From W. Lassell (1852) in Astronomische Nachrichten vol. 34: "Beobachtungen der Uranus-Satelliten" (Observations of the satellites of Uranus):
In these tables I have for facility of reference employed a nomenclature of the satellites of Uranus proposed at my request by Sir John Herschel and selected by him from fairy mythology. The most distant of the two bright satellites discovered in 1787 by Sir W. Herschel is denominated Oberon, the other Titania, and pursuing still the order of distance, the interior ones now discovered are named Umbriel and Ariel.
This shows that it was John Herschel (son of William Herschel, the discoverer of Uranus, Titania and Oberon) who originally decided the nomenclature scheme at the request of William Lassell, the discoverer of Ariel and Umbriel. Interestingly it appears that the scheme was originally intended to be fairy mythology, which is not how the names are currently assigned. Nevertheless there is some debate around who exactly was responsible because the actual correspondence has been lost.
This pattern was broken by Gerard Kuiper, the discoverer of Miranda, see Kuiper (1949) in Publications of the Astronomical Society of the Pacific, vol 61, "The Fifth Satellite of Uranus". Unlike the previous satellites, Miranda is named after a human character (the daughter of Prospero) in Shakespeare's The Tempest:
Miranda was chosen as the name for the fifth satellite.

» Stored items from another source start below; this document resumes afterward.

(* ===== verification/Params.v ===== *)
(** * Demo parameters (src/params.rs)

    The constants the command-line programs share, the build-time parser of the
    two benchmark overrides, and the two compile-time assertions. *)
From S2P Require Import Prelude.

Open Scope Z_scope.

Definition SLOT : Z := 43.
Definition DEFAULT_N_MEMBERS : Z := 200.
Definition DEFAULT_T : Z := 128.

(** The digits of a parameter; the error is the panic that fails the build. *)
Fixpoint benchmark_digits (b : bytes) (acc : Z) : result Z string :=
  match b with
  | [] => Ok acc
  | d :: b' =>
      if negb ((48 <=? Z_of_byte d) && (Z_of_byte d <=? 57))
      then Err "benchmark parameter must be decimal"%string
      else
        let? acc := ok_or (checked_mul_u64 acc 10) "benchmark parameter overflow"%string in
        let? acc := ok_or (checked_add_u64 acc (Z_of_byte d - 48))
                      "benchmark parameter overflow"%string in
        benchmark_digits b' acc
  end.

Definition benchmark_usize (value : option bytes) (dflt : Z) : result Z string :=
  match value with
  | None => Ok dflt
  | Some [] => Err "benchmark parameter must not be empty"%string
  | Some b => benchmark_digits b 0
  end.

(** [N_MEMBERS] and [T], of the two build-time variables. *)
Definition PARAM_N_MEMBERS (drot_bench_n : option bytes) : result Z string :=
  benchmark_usize drot_bench_n DEFAULT_N_MEMBERS.
Definition PARAM_T (drot_bench_t : option bytes) : result Z string :=
  benchmark_usize drot_bench_t DEFAULT_T.

Definition N_UPDATES : nat := 20.
Definition KEY_SLOTS : Z := 64.
Definition LOG_INV_RATE : nat := 2.

(** The two assertions that fail the build. *)
Definition slots_assertion : bool := Z.of_nat N_UPDATES + 1 <? KEY_SLOTS.
Definition threshold_assertion (t n : Z) : bool := (1 <=? t) && (t <=? n).

(** A build that passes has a window in which every update and the three
    forgeries of the security tests have slots of their own. *)
Lemma forgery_slots_distinct :
  slots_assertion = true ∧
  NoDup (map (λ k, SLOT + Z.of_nat k) (seq 0 N_UPDATES) ++
         [SLOT + Z.of_nat N_UPDATES; SLOT + Z.of_nat N_UPDATES + 1; SLOT + KEY_SLOTS]).
Proof. split; [done|]. apply (bool_decide_unpack _). vm_compute. exact I. Qed.

Lemma benchmark_digits_parse b acc :
  benchmark_digits b acc =
    match parse_digits u64_max acc (map Z_of_byte b) with
    | Ok v => Ok v
    | Err InvalidDigit => Err "benchmark parameter must be decimal"%string
    | Err _ => Err "benchmark parameter overflow"%string
    end.
Proof.
  revert acc. induction b as [|d b IH]; intros acc; [done|]. cbn [benchmark_digits parse_digits map].
  unfold digit_value. destruct (_ && _) eqn:E; cbn [negb]; [|done].
  unfold checked_mul_u64, checked_add_u64.
  apply andb_true_iff in E as [H1 H2]. apply Z.leb_le in H1, H2.
  destruct (Z.leb_spec (acc * 10) u64_max); cbn [ok_or result_bind].
  - destruct (Z.leb_spec (acc * 10 + (Z_of_byte d - 48)) u64_max); cbn [ok_or result_bind];
      [apply IH|done].
  - by rewrite (proj2 (Z.leb_gt _ _)) by lia.
Qed.
(* ===== verification/Artifacts.v ===== *)
(** * Directories of artifacts

    The command-line programs exchange records as files of a directory.  One that
    a program reads is what its listing and its reads return; one that a program
    fills is the map of the files it has written, where any write can fail.  File
    names are printable; the listing is in any order, and the programs sort what
    they select from it. *)
From stdpp Require Import sorting.
From S2P Require Import Prelude.

Open Scope Z_scope.

(** A directory that is read: its path, its listing, reading one of its files, and
    whether a name is a regular file. *)
Record Directory := mkDirectory {
  d_path : string;
  d_list : result (list (result string string)) string;
  d_read : string → result bytes string;
  d_is_file : string → bool;
}.

Definition update_name (index : nat) : string := "update-" +:+ two_digits index +:+ ".bin".
Definition raw_update_name (index : nat) : string := "raw-update-" +:+ two_digits index +:+ ".bin".

(** ** The order of paths in one directory *)

Fixpoint rstr_leb (a b : rstr) : bool :=
  match a, b with
  | [], _ => true
  | _ :: _, [] => false
  | x :: a, y :: b => (x <? y) || ((x =? y) && rstr_leb a b)
  end.

Definition name_le (a b : string) : Prop := rstr_leb (str a) (str b) = true.
#[export] Instance name_le_dec : RelDecision name_le.
Proof. intros a b. unfold name_le. apply _. Defined.

Lemma rstr_leb_total a b : rstr_leb a b = true ∨ rstr_leb b a = true.
Proof.
  revert b. induction a as [|x a IH]; intros b; [by left|]. destruct b as [|y b]; [by right|]. simpl.
  destruct (Z.lt_trichotomy x y) as [H|[->|H]].
  - left. by rewrite (proj2 (Z.ltb_lt _ _)).
  - rewrite Z.ltb_irrefl, Z.eqb_refl. apply IH.
  - right. by rewrite (proj2 (Z.ltb_lt _ _)).
Qed.

Lemma rstr_leb_antisym a b : rstr_leb a b = true → rstr_leb b a = true → a = b.
Proof.
  revert b. induction a as [|x a IH]; intros b; destruct b as [|y b]; try done. simpl.
  destruct (Z.ltb_spec x y), (Z.ltb_spec y x), (Z.eqb_spec x y), (Z.eqb_spec y x); try lia; try done.
  simpl. intros ??. subst. f_equal. by apply IH.
Qed.

Lemma rstr_leb_trans a b c : rstr_leb a b = true → rstr_leb b c = true → rstr_leb a c = true.
Proof.
  revert b c. induction a as [|x a IH]; intros b c; [done|]. destruct b as [|y b]; [done|].
  destruct c as [|z c]; [by simpl|]. simpl. rewrite !orb_true_iff, !andb_true_iff, !Z.ltb_lt, !Z.eqb_eq.
  intros [?|[-> ?]] [?|[-> ?]]; [left; lia..|]. right. split; [done|]. by eapply IH.
Qed.

Lemma str_inj a b : str a = str b → a = b.
Proof.
  revert b. induction a as [|x a IH]; intros b; destruct b as [|y b]; try done.
  unfold str in *. simpl. intros E. injection E as Ex Ea. f_equal; [|by apply IH].
  assert (Hn : Ascii.N_of_ascii x = Ascii.N_of_ascii y) by lia.
  by rewrite <-(Ascii.ascii_N_embedding x), <-(Ascii.ascii_N_embedding y), Hn.
Qed.

#[export] Instance name_le_total : Total name_le.
Proof. intros a b. apply rstr_leb_total. Qed.
#[export] Instance name_le_antisym : AntiSymm (=) name_le.
Proof. intros a b Ha Hb. by apply str_inj, rstr_leb_antisym. Qed.
#[export] Instance name_le_trans : Transitive name_le.
Proof. intros a b c. apply rstr_leb_trans. Qed.

(** [artifacts] of the verifier, [fixture_files] of the prover: the names that
    start with [prefix], in order; entries that cannot be read are passed over. *)
Definition files_with (prefix : string) (entries : list (result string string)) : list string :=
  merge_sort name_le (filter (λ name, String.prefix prefix name = true) (omap result_ok entries)).

Lemma files_with_sorted prefix entries names :
  filter (λ name, String.prefix prefix name = true) (omap result_ok entries) ≡ₚ names →
  Sorted name_le names → files_with prefix entries = names.
Proof.
  intros Hp Hs. apply (Sorted_unique name_le); [apply Sorted_merge_sort, _|done|].
  unfold files_with. by rewrite merge_sort_Permutation.
Qed.

Lemma prefix_app p s : String.prefix p (p +:+ s) = true.
Proof. induction p as [|a p IH]; [by destruct s|]. simpl. by destruct (Ascii.ascii_dec a a). Qed.

(** ** Writing *)

Abbreviation Files := (gmap string bytes).

(** Which writes fail, and with what: [write] panics then. *)
Class Disk := write_error : string → option string.

Definition write `{Disk} (dir name : string) (b : bytes) (files : Files) : result Files string :=
  match write_error name with
  | Some e => Err ("cannot write " +:+ dir +:+ "/" +:+ name +:+ ": " +:+ e)%string
  | None => Ok (<[name := b]> files)
  end.

(** A directory that holds exactly these files, listed in some order. *)
Definition holds (d : Directory) (files : Files) : Prop :=
  (∃ names, d_list d = Ok (Ok <$> names) ∧ NoDup names ∧ ∀ name, name ∈ names ↔ is_Some (files !! name)) ∧
  (∀ name, match files !! name with Some b => d_read d name = Ok b | None => is_ok (d_read d name) = false end) ∧
  ∀ name, d_is_file d name = bool_decide (is_Some (files !! name)).

Lemma holds_read d files name b : holds d files → files !! name = Some b → d_read d name = Ok b.
Proof. intros (_ & H & _) E. specialize (H name). by rewrite E in H. Qed.

Lemma holds_is_file d files name : holds d files → is_Some (files !! name) → d_is_file d name = true.
Proof. intros (_ & _ & H) Hs. rewrite H. by apply bool_decide_eq_true. Qed.

Lemma omap_result_ok {A E} (l : list A) : omap (result_ok (E := E)) (Ok <$> l) = l.
Proof. induction l as [|a l IH]; [done|]. simpl. by f_equal. Qed.

(** The names with a prefix, of a directory that holds [files]. *)
Lemma holds_files_with d files prefix names :
  holds d files → NoDup names → Sorted name_le names →
  (∀ name, name ∈ names ↔ is_Some (files !! name) ∧ String.prefix prefix name = true) →
  ∃ entries, d_list d = Ok entries ∧ files_with prefix entries = names.
Proof.
  intros ((all & -> & Hnd & Hall) & _) Hn Hs Hnames. exists (Ok <$> all). split; [done|].
  apply files_with_sorted; [|done]. rewrite omap_result_ok. apply NoDup_Permutation.
  - by apply NoDup_filter.
  - done.
  - intros name. rewrite list_elem_of_filter, Hall, Hnames. naive_solver.
Qed.

Lemma holds_elem d files prefix entries name :
  holds d files → d_list d = Ok entries →
  name ∈ files_with prefix entries ↔ is_Some (files !! name) ∧ String.prefix prefix name = true.
Proof.
  intros ((all & Hl & _ & Hall) & _) E. rewrite Hl in E. injection E as <-. unfold files_with.
  rewrite merge_sort_Permutation, list_elem_of_filter, omap_result_ok, Hall. tauto.
Qed.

Uranus' own children, the Titans, are not suitable for mythological reasons; they have been assigned to the son of Uranus,
Saturn (Kronos), who gained supreme power after wounding
his father. Sir John Herschel named the four bright satellites
Ariel, Umbriel, Titania, and Oberon.
Oberon and Titania are
the king and queen of the fairies in Shakespeare's Midsummer
Night's Dream; Ariel and Umbriel occur in Pope's Rape of the
Lock, while Ariel is also found in Shakespeare's Tempest. In
the Tempest Ariel is "an airy, tricksy spirit, changing shape at
will to serve Prospero, his master," while Miranda is "a little
cherub that did preserve me" (Prospero).
The convention subsequently seems to have been formalised with the discovery of the inner satellites by the scientists working on Voyager 2. The IAU set up a nomenclature committee in the wake of the naming of the Mare Moscoviense (which had the somewhat dubious justification of declaring that Moscow is a state of mind). The IAU nomenclature committee decided that the common factor behind the existing nomenclature was the source works (Shakespeare's plays and Alexander Pope's The Rape of the Lock) and named the satellites according to this pattern. Some details of this can be found in this podcast from the Folger Shakespeare Library that includes Tobias Owen, who was involved in the naming process.